-- What you are asked to do --
Throughout the listing that follows, find each line with the word "ltac" and copy it.

________________________________________

(** [updatePrimitives] on a cell filled from a slab. *)
Lemma filled_cell_primitives (a : Solver R) (chosen : list (Slab R)) (i : nat)
    (slab : Slab R) :
  U a = flat_map (initial_state (Ru a)) chosen ->
  gamma a = map (@slab_gamma R) chosen -> mw a = map (@slab_mw R) chosen ->
  nth_error chosen i = Some slab -> 0 < Ru a -> valid_slab slab ->
  primitives_of_cell a i
  = (slab_pressure slab * slab_mw slab / (Ru a * slab_temperature slab), 0,
     slab_pressure slab, slab_temperature slab).
Proof.
  intros HU Hg Hm Hi HR Hv. unfold primitives_of_cell.
  assert (Hrow : forall k, (k < 3)%nat ->
            get (U a) (i * 3 + k) = nth k (initial_state (Ru a) slab) 0).
  { intros k Hk. rewrite HU. unfold get. exact_ops.
    apply (flat_map_rows_nth _ 3 chosen i k slab); [reflexivity | exact Hi | exact Hk]. }
  pose proof (Hrow 0%nat ltac:(lia)) as Hrow0. rewrite Nat.add_0_r in Hrow0.
  rewrite Hrow0, !Hrow by lia.
  rewrite Hg, Hm, (get_map_nth _ _ _ _ Hi), (get_map_nth _ _ _ _ Hi).
  destruct (initial_primitives (Ru a) slab HR Hv) as [Hd [Hvel [Hp HT]]].
  cbv zeta in Hd, Hvel, Hp, HT. exact_ops.
  cbv zeta. rewrite HT, Hp, Hvel, Hd. reflexivity.
Qed.

End Cells.

(** In exact arithmetic, on slabs of admissible gas data, [initialize] gives
    every cell the gas and the state of the slab that contains its center:
    its gas properties are those of the slab, its pressure and temperature
    the ones given for the slab, its velocity 0 and its density
    [p mw / (Ru T)]. *)
Theorem initialize_fills_cells (config : Config R) (slab : Slab R)
    (slabs : list (Slab R)) :
  (forall sl, In sl (slab :: slabs) -> valid_slab sl) ->
  exists s0,
    initialize (fst (EulerSolver config)) (slab :: slabs) = Ok s0
    /\ forall i, (i < nx s0)%nat ->
       exists j sl,
         nth_error (slab :: slabs) j = Some sl
         /\ (position_after (slab :: slabs) j <= get (x s0) i
             < position_after (slab :: slabs) (S j))%R
         /\ get (gamma s0) i = slab_gamma sl
         /\ get (mw s0) i = slab_mw sl
         /\ nth_error (gasId s0) i = Some (slab_gasId sl)
         /\ get (rho s0) i
            = (slab_pressure sl * slab_mw sl / (Ru s0 * slab_temperature sl))%R
         /\ get (u s0) i = 0%R
         /\ get (p s0) i = slab_pressure sl
         /\ get (T s0) i = slab_temperature sl.
Proof.
  intros Hvalid.
  assert (Hpos : forall sl, In sl (slab :: slabs) -> (0 < slab_length sl)%R)
    by (intros sl Hsl; apply (Hvalid sl Hsl)).
  assert (Hnonneg : forall sl, In sl (slab :: slabs) -> (0 <= slab_length sl)%R)
    by (intros sl Hsl; apply Rlt_le, Hpos, Hsl).
  pose proof (constructor_nx_positive config) as Hnx.
  assert (HRu : (0 < Ru (fst (EulerSolver config)))%R).
  { unfold EulerSolver. cbn [fst Ru]. exact_ops. lra. }
  destruct (initialize_nonempty (fst (EulerSolver config)) slab slabs) as [s0 H0].
  exists s0. split; [exact H0|].
  destruct (initialize_cells _ _ _ H0)
    as [chosen [Hassign [Hga [Hma [Hia [HUa [HRa Hprim]]]]]]].
  destruct (initialize_grid _ _ _ H0) as [Hnx0 [Hdx Hx]].
  rewrite <- HRa in HRu, HUa. rewrite <- Hdx in Hassign.
  rewrite <- Hnx0 in Hnx, Hassign, Hx.
  generalize dependent (fst (EulerSolver config)). intros c _ _ Hnx0 Hdx.
  rewrite <- Hnx0 in Hdx. clear c Hnx0.
  assert (Hlen : (0 < total_length (slab :: slabs))%R).
  { unfold total_length. cbn [fold_left]. rewrite lengths_from.
    assert (0 < slab_length slab)%R by (apply Hpos; now left).
    assert (0 <= total_length slabs)%R
      by (apply lengths_nonneg; intros sl Hsl; apply Hnonneg; now right).
    unfold total_length in *. lra. }
  assert (Hn : (0 < IZR (Z.of_nat (nx s0)))%R) by (apply IZR_lt; lia).
  assert (Hd : (0 < dx s0)%R).
  { rewrite Hdx. exact_ops. apply Rdiv_lt_0_compat; assumption. }
  assert (Hgrid : (IZR (Z.of_nat (nx s0)) * dx s0 = total_length (slab :: slabs))%R).
  { rewrite Hdx. exact_ops. field. lra. }
  set (f := fun i : nat => ((IZR (Z.of_nat i) + 1 / 2) * dx s0)%R).
  assert (Hxf : x s0 = map f (seq 0 (nx s0))) by (rewrite Hx at 1; reflexivity).
  rewrite <- Hx, Hxf in Hassign.
  intros i Hi.
  destruct (assign_slabs_finds (slab :: slabs) f) with
    (m := nx s0) (a := 0%nat) (j := 0%nat) (chosen := chosen) (i := i)
    as [j [sl [Hsl [Hj Hin]]]].
  - intros k. unfold f. rewrite Nat2Z.inj_succ, succ_IZR.
    apply Rmult_le_compat_r; lra.
  - simpl. lia.
  - unfold f. change (position_after (slab :: slabs) 0) with 0%R.
    apply Rmult_le_pos; [|lra].
    assert (0 <= IZR (Z.of_nat 0))%R by (apply IZR_le; lia). lra.
  - intros k Hk. unfold f. rewrite <- Hgrid.
    apply Rmult_lt_compat_r; [exact Hd|].
    assert (IZR (Z.of_nat k) + 1 <= IZR (Z.of_nat (nx s0)))%R.
    { rewrite <- plus_IZR. apply IZR_le. lia. }
    lra.
  - exact Hassign.
  - exact Hi.
  - exists j, sl. split; [exact Hj|].
    assert (Hvs : valid_slab sl) by (apply Hvalid; eapply nth_error_In; exact Hj).
    pose proof (filled_cell_primitives s0 chosen i sl HUa Hga Hma Hsl HRu Hvs)
      as Hcell.
    split.
    { rewrite Hxf. unfold get. rewrite (nth_indep _ _ (f 0%nat))
        by (rewrite length_map, length_seq; exact Hi).
      rewrite map_nth, seq_nth by exact Hi. exact Hin. }
    split; [rewrite Hga; now apply get_map_nth|].
    split; [rewrite Hma; now apply get_map_nth|].
    split; [rewrite Hia, nth_error_map, Hsl; reflexivity|].
    assert (Hrho : rho s0 = rho (updatePrimitives s0)) by congruence.
    assert (Hu : u s0 = u (updatePrimitives s0)) by congruence.
    assert (Hp : p s0 = p (updatePrimitives s0)) by congruence.
    assert (HT : T s0 = T (updatePrimitives s0)) by congruence.
    rewrite Hrho, Hu, Hp, HT. clear Hrho Hu Hp HT Hprim.
    unfold updatePrimitives. cbn [rho u p T set_rho set_u set_p set_T].
    unfold tabulate. rewrite !map_map.
    assert (Hget : forall g : R * R * R * R -> R,
              get (map (fun k => g (primitives_of_cell s0 k)) (seq 0 (nx s0))) i
              = g (primitives_of_cell s0 i)).
    { intros g. unfold get.
      rewrite (nth_indep _ _ (g (primitives_of_cell s0 0%nat)))
        by (rewrite length_map, length_seq; exact Hi).
      rewrite (map_nth (fun k => g (primitives_of_cell s0 k))).
      rewrite seq_nth by exact Hi. reflexivity. }
    rewrite (Hget (fun cell => fst (fst (fst cell)))).
    rewrite (Hget (fun cell => snd (fst (fst cell)))).
    rewrite (Hget (fun cell => snd (fst cell))).
    rewrite (Hget (fun cell => snd cell)).
    rewrite Hcell. cbn [fst snd]. repeat split; reflexivity.
Qed.

Lemma initialize_fills_cells_witness :
  exists s0,
    initialize (fst (EulerSolver (ExactExamples.config_of "RK2")))
               [ExactExamples.air; ExactExamples.air] = Ok s0
    /\ exists j sl,
         nth_error [ExactExamples.air; ExactExamples.air] j = Some sl
         /\ get (p s0) 0 = slab_pressure sl.
Proof.
  destruct (initialize_fills_cells (ExactExamples.config_of "RK2")
              ExactExamples.air [ExactExamples.air]) as [s0 [H0 Hcells]].
  - intros sl [<- | [<- | []]]; unfold valid_slab; cbn; repeat split; lra.
  - exists s0. split; [exact H0|].
    assert (Hnx : (0 < nx s0)%nat).
    { destruct (initialize_grid _ _ _ H0) as [Hnx _]. rewrite Hnx.
      apply constructor_nx_positive. }
    destruct (Hcells 0%nat Hnx) as [j [sl [Hj [_ [_ [_ [_ [_ [_ [Hp _]]]]]]]]]].
    exists j, sl. split; [exact Hj | exact Hp].
Defined.

(** ** The mixture of a cell *)

Section Mixture.
Local Open Scope R_scope.

Lemma foldM_app {A B : Type} (f : A -> B -> outcome A) (l1 l2 : list B) (a : A) :
  foldM f (l1 ++ l2) a = (a' <- foldM f l1 a ;; foldM f l2 a').
Proof.
  revert a. induction l1 as [|b l1 IH]; intros a; cbn [app foldM bind];
    [reflexivity|].
  destruct (f a b) as [a'|e]; cbn [bind]; [apply IH | reflexivity].
Qed.

(** A mean with non-negative weights lies where the values of positive
    weight lie. *)
Lemma weighted_sum_bounds (n : nat) (w v : nat -> R) (lo hi : R) :
  (forall m, (m < n)%nat -> 0 <= w m) ->
  (forall m, (m < n)%nat -> 0 < w m -> lo <= v m <= hi) ->
  lo * sum (tabulate n w) <= sum (tabulate n (fun m => w m * v m))
  <= hi * sum (tabulate n w).
Proof.
  induction n as [|n IH]; intros Hw Hv.
  - unfold tabulate. simpl. rewrite sum_nil. lra.
  - rewrite !sum_tabulate_succ.
    destruct IH as [IHlo IHhi];
      [intros m Hm; apply Hw; lia | intros m Hm; apply Hv; lia |].
    pose proof (Hw n ltac:(lia)) as Hwn.
    destruct (Rle_lt_or_eq_dec 0 (w n) Hwn) as [Hpos | Hzero].
    + destruct (Hv n ltac:(lia) Hpos) as [Hlo Hhi]. split; nra.
    + rewrite <- Hzero. lra.
Qed.

(** The accumulators of the loop of [computeMixtureProperties] after the
    first [k] materials. *)
Lemma mixture_loop (s : Solver R) (fractions : list R) (i k : nat)
    (alpha : nat -> R) :
  materialFractions s = Some fractions ->
  (k <= length (materialProperties s))%nat ->
  (forall m, get fractions (i * numMaterials s + m) = alpha m) ->
  let value (g : Region R -> R) m :=
    match nth_error (materialProperties s) m with
    | Some props => g props
    | None => 0
    end in
  exists acc,
    foldM (mixture_step s i) (seq 0 k) (mkMixAcc 0 0 0 0%nat 0) = Ok acc
    /\ gamma_mix_inv acc
       = sum (tabulate k (fun m => alpha m
                                   * value (fun props => / (region_gamma props - 1)) m))
    /\ mw_mix acc = sum (tabulate k (fun m => alpha m * value (@region_mw R) m))
    /\ totalFraction acc = sum (tabulate k alpha)
    /\ (forall m, (m < k)%nat -> alpha m <= maxFraction acc)
    /\ 0 <= maxFraction acc
    /\ ((maxFraction acc = 0 /\ dominantMaterial acc = 0%nat)
        \/ ((dominantMaterial acc < k)%nat
            /\ maxFraction acc = alpha (dominantMaterial acc))).
Proof.
  intros Hfr Hk Halpha value. induction k as [|k IH].
  - eexists. split; [reflexivity|]. cbn [gamma_mix_inv mw_mix totalFraction
                                         maxFraction dominantMaterial].
    unfold tabulate. simpl. rewrite !sum_nil.
    repeat split; try reflexivity; try lra; [intros m Hm; lia | left; split; reflexivity].
  - destruct IH as [acc [Hloop [Hg [Hm [Ht [Hmax [Hnonneg Hdom]]]]]]]; [lia|].
    rewrite seq_S, foldM_app, Hloop. cbn [bind foldM Nat.add].
    unfold mixture_step, fraction_at. rewrite Hfr. cbn [bind].
    destruct (item_in_range (materialProperties s) k
                "Cannot read properties of undefined (reading 'gamma')" ltac:(lia))
      as [props [Hitem Hprops]].
    rewrite Hitem. cbn [bind]. rewrite Halpha. exact_ops.
    eexists. split; [reflexivity|].
    cbn [gamma_mix_inv mw_mix totalFraction maxFraction dominantMaterial].
    rewrite !sum_tabulate_succ, <- Hg, <- Hm, <- Ht.
    assert (Hvg : value (fun props => / (region_gamma props - 1)) k
                  = / (region_gamma props - 1)) by (unfold value; now rewrite Hprops).
    assert (Hvm : value (@region_mw R) k = region_mw props)
      by (unfold value; now rewrite Hprops).
    rewrite Hvg, Hvm.
    split; [unfold Rdiv; reflexivity|]. split; [reflexivity|]. split; [reflexivity|].
    destruct (Exact.ltb (maxFraction acc) (alpha k)) eqn:E; cbn [fst snd].
    + apply exact_ltb_true in E.
      split; [|split; [lra | right; split; [lia | reflexivity]]].
      intros m Hm'. destruct (Nat.eq_dec m k) as [-> | Hne]; [lra|].
      specialize (Hmax m ltac:(lia)). lra.
    + apply exact_ltb_false in E.
      split; [|split; [exact Hnonneg|]].
      * intros m Hm'. destruct (Nat.eq_dec m k) as [-> | Hne]; [exact E|].
        apply Hmax. lia.
      * destruct Hdom as [Hzero | [Hlt Heq]]; [left; exact Hzero|].
        right. split; [lia | exact Heq].
Qed.

Lemma positive_sum_term (n : nat) (w : nat -> R) :
  0 < sum (tabulate n w) -> exists m, (m < n)%nat /\ 0 < w m.
Proof.
  induction n as [|n IH]; intros Hlt.
  - unfold tabulate in Hlt. simpl in Hlt. rewrite sum_nil in Hlt. lra.
  - rewrite sum_tabulate_succ in Hlt.
    destruct (Rlt_le_dec 0 (w n)) as [Hn | Hn]; [exists n; split; [lia | exact Hn]|].
    destruct IH as [m [Hm Ha]]; [lra|]. exists m. split; [lia | exact Ha].
Qed.

(** The reciprocal of a mean of reciprocals lies where the values lie. *)
Lemma harmonic_bounds (G S lo hi : R) :
  0 < S -> 1 < lo -> lo <= hi ->
  / (hi - 1) * S <= G <= / (lo - 1) * S ->
  lo <= 1 + 1 / (G / S) <= hi.
Proof.
  intros HS Hlo Hhi [HG1 HG2].
  assert (Hilo : 0 < / (lo - 1)) by (apply Rinv_0_lt_compat; lra).
  assert (Hihi : 0 < / (hi - 1)) by (apply Rinv_0_lt_compat; lra).
  assert (HG : 0 < G) by nra.
  assert (Hq : 1 / (G / S) = S / G) by (field; lra).
  rewrite Hq.
  assert (H1 : (lo - 1) * G <= S).
  { apply (Rmult_le_compat_l (lo - 1)) in HG2; [|lra].
    rewrite <- Rmult_assoc, Rinv_r in HG2 by lra. lra. }
  assert (H2 : S <= (hi - 1) * G).
  { apply (Rmult_le_compat_l (hi - 1)) in HG1; [|lra].
    rewrite <- Rmult_assoc, Rinv_r in HG1 by lra. lra. }
  assert (H3 : lo - 1 <= S / G).
  { apply (Rmult_le_reg_r G); [exact HG|].
    unfold Rdiv. rewrite Rmult_assoc, Rinv_l by lra. lra. }
  assert (H4 : S / G <= hi - 1).
  { apply (Rmult_le_reg_r G); [exact HG|].
    unfold Rdiv. rewrite Rmult_assoc, Rinv_l by lra. lra. }
  lra.
Qed.

End Mixture.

________________________________________

-- Written solution --
  pose proof (Hrow 0%nat ltac:(lia)) as Hrow0. rewrite Nat.add_0_r in Hrow0.
    pose proof (Hw n ltac:(lia)) as Hwn.
    + destruct (Hv n ltac:(lia) Hpos) as [Hlo Hhi]. split; nra.
                "Cannot read properties of undefined (reading 'gamma')" ltac:(lia))
      specialize (Hmax m ltac:(lia)). lra.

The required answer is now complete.